• **Work required**
In the entries below, the word "owner" appears on some lines. Copy each of those lines.

Stored items:

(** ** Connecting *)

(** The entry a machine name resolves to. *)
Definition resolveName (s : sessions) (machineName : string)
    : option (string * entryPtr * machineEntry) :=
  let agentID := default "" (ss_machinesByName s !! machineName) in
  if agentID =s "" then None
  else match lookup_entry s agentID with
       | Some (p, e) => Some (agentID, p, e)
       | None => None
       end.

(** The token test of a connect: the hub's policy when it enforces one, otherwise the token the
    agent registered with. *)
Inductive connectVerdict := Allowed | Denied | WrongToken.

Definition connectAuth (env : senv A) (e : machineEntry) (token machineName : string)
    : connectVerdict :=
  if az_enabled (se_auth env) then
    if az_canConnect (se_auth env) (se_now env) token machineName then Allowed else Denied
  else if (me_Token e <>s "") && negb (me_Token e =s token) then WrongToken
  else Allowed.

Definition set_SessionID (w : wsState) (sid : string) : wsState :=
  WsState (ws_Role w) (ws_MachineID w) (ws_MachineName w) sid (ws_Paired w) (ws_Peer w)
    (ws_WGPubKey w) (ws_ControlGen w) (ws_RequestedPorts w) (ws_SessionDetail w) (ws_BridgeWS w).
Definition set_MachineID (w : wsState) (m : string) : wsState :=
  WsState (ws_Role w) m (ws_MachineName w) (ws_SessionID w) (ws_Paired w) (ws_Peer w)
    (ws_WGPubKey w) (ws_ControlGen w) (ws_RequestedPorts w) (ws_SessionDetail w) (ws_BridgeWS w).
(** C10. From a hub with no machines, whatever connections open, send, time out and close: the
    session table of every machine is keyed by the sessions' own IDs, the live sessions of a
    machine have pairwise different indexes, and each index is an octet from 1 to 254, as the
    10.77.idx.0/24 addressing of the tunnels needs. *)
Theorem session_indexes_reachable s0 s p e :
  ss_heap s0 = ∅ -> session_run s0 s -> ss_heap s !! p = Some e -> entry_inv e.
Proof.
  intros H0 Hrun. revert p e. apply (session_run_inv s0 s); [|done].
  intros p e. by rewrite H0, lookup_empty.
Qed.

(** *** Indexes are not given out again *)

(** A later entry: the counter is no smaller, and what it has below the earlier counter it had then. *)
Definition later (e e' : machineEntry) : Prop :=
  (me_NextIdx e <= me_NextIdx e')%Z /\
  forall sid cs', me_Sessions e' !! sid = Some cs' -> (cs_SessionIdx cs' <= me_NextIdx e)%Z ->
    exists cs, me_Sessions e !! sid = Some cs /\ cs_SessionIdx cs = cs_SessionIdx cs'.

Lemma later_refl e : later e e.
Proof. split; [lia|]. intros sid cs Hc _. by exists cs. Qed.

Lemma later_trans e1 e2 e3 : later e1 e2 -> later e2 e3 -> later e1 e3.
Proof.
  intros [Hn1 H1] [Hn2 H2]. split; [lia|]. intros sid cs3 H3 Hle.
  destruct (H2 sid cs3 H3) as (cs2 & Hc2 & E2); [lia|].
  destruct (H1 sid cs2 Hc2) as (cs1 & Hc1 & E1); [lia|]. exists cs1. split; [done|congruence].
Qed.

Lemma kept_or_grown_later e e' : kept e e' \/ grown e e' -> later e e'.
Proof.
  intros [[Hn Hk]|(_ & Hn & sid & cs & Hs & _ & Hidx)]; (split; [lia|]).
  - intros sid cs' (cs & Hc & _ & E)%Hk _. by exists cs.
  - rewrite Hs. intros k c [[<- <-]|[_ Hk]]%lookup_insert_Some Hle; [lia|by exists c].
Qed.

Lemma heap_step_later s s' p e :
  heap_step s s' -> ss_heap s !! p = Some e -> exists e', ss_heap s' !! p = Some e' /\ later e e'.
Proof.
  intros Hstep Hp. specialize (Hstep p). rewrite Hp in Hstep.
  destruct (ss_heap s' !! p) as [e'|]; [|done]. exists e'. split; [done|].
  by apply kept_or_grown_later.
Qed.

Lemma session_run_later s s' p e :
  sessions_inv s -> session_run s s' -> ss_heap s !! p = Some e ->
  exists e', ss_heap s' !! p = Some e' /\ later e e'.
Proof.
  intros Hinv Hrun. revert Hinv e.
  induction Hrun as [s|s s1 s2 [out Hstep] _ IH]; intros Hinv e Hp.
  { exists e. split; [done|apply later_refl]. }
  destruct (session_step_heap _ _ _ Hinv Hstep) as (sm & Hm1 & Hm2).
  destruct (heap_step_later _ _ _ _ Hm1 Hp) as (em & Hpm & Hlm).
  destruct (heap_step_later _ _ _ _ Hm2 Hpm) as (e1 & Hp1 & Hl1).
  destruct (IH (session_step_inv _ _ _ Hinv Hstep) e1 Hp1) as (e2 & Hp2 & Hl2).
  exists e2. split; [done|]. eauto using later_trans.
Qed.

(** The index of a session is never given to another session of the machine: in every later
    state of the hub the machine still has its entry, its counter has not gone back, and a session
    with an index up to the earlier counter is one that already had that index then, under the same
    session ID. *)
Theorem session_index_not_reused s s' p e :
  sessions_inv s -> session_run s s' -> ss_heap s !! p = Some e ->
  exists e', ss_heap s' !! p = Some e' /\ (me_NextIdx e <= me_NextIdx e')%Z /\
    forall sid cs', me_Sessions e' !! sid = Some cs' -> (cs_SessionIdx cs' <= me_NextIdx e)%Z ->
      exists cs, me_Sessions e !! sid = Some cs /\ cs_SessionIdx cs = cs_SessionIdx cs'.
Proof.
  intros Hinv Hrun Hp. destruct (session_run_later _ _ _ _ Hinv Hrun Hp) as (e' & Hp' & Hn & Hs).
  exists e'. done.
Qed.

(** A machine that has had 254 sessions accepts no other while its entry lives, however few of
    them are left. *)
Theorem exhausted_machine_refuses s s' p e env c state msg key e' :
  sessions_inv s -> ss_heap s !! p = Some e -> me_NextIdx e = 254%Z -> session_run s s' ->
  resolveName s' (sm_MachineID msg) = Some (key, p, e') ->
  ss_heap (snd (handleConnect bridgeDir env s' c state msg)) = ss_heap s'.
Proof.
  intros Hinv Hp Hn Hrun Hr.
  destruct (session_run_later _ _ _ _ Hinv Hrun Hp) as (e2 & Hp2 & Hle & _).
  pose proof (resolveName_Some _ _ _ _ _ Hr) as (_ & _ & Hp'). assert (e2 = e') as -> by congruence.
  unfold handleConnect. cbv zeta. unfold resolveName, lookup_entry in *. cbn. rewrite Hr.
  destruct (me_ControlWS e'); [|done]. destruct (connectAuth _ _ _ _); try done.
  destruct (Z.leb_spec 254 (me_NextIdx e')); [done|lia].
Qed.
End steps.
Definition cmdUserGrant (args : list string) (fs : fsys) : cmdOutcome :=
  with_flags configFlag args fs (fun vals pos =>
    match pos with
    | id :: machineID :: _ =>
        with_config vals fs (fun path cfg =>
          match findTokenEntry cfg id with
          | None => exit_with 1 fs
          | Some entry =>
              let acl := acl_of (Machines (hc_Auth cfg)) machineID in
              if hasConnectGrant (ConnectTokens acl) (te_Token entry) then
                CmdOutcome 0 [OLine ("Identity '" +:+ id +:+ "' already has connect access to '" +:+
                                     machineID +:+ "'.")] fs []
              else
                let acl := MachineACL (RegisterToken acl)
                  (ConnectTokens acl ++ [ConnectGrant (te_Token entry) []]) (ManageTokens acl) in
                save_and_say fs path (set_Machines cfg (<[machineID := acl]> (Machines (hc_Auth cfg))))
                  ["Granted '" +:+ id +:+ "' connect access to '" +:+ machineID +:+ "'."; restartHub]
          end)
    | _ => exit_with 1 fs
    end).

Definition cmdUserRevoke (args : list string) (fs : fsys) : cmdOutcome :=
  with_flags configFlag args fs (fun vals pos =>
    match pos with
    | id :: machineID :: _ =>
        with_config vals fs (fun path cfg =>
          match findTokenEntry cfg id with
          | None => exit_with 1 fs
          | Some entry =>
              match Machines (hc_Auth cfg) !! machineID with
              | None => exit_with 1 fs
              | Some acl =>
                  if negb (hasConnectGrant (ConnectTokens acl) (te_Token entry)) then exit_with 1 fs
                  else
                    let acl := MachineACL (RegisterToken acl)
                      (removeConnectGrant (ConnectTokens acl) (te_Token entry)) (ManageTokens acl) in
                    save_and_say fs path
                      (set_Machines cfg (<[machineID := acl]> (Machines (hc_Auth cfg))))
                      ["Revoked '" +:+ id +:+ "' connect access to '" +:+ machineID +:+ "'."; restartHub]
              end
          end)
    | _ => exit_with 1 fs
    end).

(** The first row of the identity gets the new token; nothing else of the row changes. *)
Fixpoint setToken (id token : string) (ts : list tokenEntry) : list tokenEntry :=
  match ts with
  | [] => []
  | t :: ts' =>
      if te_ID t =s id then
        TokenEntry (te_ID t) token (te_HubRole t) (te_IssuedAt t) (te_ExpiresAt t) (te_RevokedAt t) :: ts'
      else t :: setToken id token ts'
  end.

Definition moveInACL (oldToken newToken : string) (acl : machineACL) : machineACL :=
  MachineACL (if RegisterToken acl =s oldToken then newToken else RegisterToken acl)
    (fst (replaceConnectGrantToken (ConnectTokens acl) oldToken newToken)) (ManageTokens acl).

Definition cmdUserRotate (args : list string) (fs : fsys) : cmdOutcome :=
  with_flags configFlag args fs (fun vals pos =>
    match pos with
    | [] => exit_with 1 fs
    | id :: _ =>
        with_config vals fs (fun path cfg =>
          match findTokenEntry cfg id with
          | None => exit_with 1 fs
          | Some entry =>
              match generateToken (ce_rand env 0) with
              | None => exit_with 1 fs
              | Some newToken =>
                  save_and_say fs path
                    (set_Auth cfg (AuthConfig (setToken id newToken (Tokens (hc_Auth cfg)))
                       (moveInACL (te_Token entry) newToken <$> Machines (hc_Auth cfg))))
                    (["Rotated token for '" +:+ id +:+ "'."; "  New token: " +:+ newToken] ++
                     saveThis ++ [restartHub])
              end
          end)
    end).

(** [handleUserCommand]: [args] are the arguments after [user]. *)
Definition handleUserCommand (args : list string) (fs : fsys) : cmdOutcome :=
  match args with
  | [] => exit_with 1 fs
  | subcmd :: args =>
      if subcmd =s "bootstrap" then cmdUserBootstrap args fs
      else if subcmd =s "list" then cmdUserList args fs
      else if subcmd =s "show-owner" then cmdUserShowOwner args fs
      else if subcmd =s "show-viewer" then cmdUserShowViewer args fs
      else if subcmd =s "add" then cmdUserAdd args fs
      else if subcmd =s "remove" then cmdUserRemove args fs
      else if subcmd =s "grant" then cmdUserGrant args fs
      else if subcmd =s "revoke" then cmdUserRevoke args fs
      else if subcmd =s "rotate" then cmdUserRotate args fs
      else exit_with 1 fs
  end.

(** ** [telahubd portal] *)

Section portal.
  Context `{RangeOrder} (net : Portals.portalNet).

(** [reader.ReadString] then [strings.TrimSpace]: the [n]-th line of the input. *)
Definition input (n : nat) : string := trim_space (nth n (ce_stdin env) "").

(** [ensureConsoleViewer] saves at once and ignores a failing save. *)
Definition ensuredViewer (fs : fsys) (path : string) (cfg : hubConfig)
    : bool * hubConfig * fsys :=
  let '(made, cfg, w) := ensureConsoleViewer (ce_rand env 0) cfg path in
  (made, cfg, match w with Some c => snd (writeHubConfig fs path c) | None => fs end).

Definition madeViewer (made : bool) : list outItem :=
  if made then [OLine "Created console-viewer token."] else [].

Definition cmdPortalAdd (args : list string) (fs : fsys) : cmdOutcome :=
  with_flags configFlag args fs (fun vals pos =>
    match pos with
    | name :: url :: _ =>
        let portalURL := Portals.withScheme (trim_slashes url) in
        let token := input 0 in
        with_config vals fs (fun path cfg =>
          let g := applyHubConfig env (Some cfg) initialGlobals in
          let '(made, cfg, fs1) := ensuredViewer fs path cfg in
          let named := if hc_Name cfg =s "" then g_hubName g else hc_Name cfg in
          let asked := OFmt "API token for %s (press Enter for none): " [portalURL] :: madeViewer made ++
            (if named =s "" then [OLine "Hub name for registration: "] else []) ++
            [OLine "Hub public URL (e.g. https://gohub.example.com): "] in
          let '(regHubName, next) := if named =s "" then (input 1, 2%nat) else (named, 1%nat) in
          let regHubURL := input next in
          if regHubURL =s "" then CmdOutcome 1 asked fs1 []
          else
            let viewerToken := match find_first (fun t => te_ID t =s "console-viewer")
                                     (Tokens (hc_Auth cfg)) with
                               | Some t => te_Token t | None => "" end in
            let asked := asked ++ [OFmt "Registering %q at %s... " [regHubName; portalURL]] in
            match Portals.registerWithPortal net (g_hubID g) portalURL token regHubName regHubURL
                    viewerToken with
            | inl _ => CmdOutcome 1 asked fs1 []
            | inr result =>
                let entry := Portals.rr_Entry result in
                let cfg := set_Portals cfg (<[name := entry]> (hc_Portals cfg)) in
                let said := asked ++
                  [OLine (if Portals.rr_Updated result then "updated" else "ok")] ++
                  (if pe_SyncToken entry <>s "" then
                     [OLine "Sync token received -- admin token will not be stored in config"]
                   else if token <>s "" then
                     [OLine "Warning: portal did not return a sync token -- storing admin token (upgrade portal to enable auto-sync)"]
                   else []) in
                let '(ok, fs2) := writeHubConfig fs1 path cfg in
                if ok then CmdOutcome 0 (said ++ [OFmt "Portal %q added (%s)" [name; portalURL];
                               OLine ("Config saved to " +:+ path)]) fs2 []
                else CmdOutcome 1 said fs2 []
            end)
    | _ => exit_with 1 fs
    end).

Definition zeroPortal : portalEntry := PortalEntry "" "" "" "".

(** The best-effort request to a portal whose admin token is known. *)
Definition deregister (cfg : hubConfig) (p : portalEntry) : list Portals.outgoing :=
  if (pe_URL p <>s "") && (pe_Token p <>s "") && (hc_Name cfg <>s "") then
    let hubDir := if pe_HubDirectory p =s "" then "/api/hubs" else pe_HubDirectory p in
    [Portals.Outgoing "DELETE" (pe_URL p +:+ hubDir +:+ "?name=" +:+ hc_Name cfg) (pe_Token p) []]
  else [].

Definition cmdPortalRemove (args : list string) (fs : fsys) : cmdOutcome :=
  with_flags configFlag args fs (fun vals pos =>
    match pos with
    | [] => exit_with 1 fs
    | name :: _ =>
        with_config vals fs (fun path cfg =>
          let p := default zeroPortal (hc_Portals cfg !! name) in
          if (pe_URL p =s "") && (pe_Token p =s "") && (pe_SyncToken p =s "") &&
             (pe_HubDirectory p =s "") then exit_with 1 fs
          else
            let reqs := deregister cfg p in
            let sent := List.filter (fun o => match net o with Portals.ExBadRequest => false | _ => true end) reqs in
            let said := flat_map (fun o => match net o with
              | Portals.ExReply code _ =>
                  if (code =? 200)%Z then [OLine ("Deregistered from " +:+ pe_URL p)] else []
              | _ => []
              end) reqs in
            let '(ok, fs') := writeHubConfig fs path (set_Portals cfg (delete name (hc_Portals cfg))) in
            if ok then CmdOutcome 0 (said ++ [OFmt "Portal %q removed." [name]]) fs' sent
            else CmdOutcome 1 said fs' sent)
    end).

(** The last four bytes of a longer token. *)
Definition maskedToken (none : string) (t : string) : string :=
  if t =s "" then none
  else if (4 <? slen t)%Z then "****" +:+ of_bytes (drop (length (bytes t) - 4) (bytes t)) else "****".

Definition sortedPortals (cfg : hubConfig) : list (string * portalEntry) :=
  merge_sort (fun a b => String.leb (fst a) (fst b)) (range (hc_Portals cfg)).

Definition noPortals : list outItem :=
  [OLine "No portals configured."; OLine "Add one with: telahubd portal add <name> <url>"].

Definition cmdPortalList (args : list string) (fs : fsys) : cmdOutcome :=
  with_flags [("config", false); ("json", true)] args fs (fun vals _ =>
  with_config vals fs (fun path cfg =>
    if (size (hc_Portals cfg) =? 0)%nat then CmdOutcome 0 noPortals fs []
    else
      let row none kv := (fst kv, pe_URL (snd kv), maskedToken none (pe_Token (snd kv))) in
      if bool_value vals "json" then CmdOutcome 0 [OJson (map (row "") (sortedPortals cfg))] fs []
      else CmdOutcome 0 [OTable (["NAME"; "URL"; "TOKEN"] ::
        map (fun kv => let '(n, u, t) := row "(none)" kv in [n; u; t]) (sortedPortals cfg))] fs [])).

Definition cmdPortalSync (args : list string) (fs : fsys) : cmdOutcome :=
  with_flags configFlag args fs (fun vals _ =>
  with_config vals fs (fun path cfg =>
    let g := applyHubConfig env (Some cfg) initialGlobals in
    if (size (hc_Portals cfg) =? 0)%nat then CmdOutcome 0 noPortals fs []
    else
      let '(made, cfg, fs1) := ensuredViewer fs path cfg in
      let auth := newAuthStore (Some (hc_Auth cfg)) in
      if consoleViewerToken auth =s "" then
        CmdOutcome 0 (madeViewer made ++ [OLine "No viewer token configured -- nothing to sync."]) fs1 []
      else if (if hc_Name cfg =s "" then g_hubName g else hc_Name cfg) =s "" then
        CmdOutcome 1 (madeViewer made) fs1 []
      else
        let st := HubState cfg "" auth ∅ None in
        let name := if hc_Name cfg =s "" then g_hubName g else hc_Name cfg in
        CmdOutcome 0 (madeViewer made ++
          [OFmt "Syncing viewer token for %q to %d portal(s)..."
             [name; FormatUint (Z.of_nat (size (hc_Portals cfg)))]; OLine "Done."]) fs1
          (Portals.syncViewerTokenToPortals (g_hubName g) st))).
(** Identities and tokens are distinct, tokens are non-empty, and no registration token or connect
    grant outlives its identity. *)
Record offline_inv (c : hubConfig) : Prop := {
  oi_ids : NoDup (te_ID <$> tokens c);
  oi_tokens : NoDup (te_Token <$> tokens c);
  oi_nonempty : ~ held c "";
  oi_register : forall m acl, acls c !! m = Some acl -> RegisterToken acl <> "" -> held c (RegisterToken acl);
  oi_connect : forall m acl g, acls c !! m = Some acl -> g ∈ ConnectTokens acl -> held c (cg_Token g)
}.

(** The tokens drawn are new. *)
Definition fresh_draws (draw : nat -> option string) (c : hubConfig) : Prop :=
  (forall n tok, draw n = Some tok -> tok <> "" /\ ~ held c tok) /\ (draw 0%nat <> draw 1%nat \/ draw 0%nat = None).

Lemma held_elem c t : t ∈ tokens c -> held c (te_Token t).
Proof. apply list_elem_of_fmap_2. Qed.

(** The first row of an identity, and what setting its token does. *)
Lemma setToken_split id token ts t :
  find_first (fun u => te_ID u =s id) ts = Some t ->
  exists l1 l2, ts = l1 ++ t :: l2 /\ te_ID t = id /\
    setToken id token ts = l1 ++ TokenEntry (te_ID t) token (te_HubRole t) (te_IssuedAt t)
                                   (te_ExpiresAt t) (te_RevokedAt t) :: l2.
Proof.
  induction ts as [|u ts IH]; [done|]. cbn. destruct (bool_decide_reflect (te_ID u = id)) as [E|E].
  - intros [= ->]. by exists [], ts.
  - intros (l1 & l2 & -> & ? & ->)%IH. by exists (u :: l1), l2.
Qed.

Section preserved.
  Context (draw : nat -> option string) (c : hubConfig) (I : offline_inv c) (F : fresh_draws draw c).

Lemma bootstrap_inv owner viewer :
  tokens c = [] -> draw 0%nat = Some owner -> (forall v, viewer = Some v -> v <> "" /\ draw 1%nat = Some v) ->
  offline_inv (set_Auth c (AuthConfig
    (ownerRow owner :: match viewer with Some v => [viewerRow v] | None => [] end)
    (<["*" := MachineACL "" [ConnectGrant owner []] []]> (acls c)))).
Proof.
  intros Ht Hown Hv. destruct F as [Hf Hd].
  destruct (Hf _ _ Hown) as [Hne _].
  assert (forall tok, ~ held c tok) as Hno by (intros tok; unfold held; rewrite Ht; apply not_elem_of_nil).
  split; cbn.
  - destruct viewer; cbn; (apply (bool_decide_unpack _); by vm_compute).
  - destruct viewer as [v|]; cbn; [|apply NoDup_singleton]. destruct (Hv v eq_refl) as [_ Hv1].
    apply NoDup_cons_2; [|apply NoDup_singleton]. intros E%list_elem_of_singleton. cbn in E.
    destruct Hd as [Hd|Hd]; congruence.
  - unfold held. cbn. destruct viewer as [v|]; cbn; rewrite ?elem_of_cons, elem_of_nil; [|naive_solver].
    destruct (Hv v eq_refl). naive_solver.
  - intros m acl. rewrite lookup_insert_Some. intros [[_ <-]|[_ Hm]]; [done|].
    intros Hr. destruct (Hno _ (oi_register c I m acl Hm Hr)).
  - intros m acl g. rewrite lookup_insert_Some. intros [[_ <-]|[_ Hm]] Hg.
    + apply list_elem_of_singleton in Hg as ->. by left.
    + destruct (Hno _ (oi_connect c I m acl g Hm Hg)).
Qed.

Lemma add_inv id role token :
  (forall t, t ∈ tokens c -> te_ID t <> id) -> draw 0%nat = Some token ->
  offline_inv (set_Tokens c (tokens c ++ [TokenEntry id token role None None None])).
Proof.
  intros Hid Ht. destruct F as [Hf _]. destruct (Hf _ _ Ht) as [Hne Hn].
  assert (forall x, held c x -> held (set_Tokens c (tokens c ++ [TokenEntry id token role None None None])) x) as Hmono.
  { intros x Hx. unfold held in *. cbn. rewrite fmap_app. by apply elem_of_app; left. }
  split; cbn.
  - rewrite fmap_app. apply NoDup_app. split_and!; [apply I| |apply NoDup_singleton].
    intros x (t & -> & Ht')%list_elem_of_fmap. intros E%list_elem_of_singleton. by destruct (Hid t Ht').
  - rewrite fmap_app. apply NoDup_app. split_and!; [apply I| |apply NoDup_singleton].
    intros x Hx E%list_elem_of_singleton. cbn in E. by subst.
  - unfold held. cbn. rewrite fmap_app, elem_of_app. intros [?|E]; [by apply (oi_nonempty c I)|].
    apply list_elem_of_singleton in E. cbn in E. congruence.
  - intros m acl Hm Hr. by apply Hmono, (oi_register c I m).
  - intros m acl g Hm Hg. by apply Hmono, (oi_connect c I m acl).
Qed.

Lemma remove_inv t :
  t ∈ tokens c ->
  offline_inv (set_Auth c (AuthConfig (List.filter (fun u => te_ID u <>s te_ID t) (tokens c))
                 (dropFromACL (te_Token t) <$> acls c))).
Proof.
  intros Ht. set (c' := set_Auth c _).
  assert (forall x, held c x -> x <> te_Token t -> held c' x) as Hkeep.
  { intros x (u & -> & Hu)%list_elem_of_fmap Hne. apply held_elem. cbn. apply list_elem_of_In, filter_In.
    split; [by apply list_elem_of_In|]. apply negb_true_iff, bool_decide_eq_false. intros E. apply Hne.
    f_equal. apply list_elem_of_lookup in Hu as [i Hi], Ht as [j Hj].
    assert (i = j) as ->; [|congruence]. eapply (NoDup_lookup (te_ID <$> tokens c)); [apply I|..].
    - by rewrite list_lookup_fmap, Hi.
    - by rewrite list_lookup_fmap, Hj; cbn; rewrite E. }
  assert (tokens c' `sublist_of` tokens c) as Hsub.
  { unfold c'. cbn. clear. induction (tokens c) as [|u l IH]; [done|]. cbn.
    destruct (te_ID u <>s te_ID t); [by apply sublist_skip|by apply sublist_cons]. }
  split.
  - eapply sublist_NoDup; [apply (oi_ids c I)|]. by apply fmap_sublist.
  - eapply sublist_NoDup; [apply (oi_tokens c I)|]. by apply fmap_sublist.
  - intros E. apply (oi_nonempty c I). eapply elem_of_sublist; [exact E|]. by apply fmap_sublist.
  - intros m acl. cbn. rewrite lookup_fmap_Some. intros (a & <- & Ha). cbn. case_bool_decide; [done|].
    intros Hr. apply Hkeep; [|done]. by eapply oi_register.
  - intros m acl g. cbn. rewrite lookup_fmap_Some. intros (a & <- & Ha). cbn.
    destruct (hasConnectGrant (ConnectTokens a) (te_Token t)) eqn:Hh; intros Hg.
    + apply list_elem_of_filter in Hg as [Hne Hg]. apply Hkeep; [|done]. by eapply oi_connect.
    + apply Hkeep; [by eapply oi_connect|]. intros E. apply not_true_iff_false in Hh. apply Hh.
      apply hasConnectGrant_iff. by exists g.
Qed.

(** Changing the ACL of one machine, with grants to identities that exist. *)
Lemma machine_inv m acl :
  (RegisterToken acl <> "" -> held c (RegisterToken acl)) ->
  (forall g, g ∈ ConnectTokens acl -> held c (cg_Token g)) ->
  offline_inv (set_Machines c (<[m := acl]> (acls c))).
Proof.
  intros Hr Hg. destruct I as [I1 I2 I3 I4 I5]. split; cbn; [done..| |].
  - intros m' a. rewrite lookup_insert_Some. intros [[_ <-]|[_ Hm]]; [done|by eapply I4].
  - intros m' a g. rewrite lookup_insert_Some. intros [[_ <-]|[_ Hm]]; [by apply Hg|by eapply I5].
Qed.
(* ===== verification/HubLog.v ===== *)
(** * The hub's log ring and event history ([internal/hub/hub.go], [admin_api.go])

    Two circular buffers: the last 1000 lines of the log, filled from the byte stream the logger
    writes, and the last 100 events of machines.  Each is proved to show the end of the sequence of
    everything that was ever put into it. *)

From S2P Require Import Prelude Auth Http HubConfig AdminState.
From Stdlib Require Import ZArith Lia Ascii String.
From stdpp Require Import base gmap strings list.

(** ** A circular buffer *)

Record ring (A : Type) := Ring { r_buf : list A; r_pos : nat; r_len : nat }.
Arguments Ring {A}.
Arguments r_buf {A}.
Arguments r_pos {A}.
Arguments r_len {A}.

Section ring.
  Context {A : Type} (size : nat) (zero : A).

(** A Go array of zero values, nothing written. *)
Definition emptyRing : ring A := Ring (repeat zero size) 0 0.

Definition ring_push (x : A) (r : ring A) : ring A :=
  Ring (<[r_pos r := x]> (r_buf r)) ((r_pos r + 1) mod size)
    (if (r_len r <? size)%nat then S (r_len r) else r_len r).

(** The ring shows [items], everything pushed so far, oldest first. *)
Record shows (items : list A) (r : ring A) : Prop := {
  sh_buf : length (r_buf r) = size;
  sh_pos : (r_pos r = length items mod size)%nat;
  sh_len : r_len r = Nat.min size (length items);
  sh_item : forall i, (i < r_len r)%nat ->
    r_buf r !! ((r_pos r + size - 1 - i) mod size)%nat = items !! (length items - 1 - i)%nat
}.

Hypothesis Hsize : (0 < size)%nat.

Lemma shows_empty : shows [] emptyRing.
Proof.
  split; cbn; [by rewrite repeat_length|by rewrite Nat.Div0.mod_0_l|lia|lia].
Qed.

• **Answer box**
      else if subcmd =s "show-owner" then cmdUserShowOwner args fs
Lemma bootstrap_inv owner viewer :
  tokens c = [] -> draw 0%nat = Some owner -> (forall v, viewer = Some v -> v <> "" /\ draw 1%nat = Some v) ->
    (ownerRow owner :: match viewer with Some v => [viewerRow v] | None => [] end)
    (<["*" := MachineACL "" [ConnectGrant owner []] []]> (acls c)))).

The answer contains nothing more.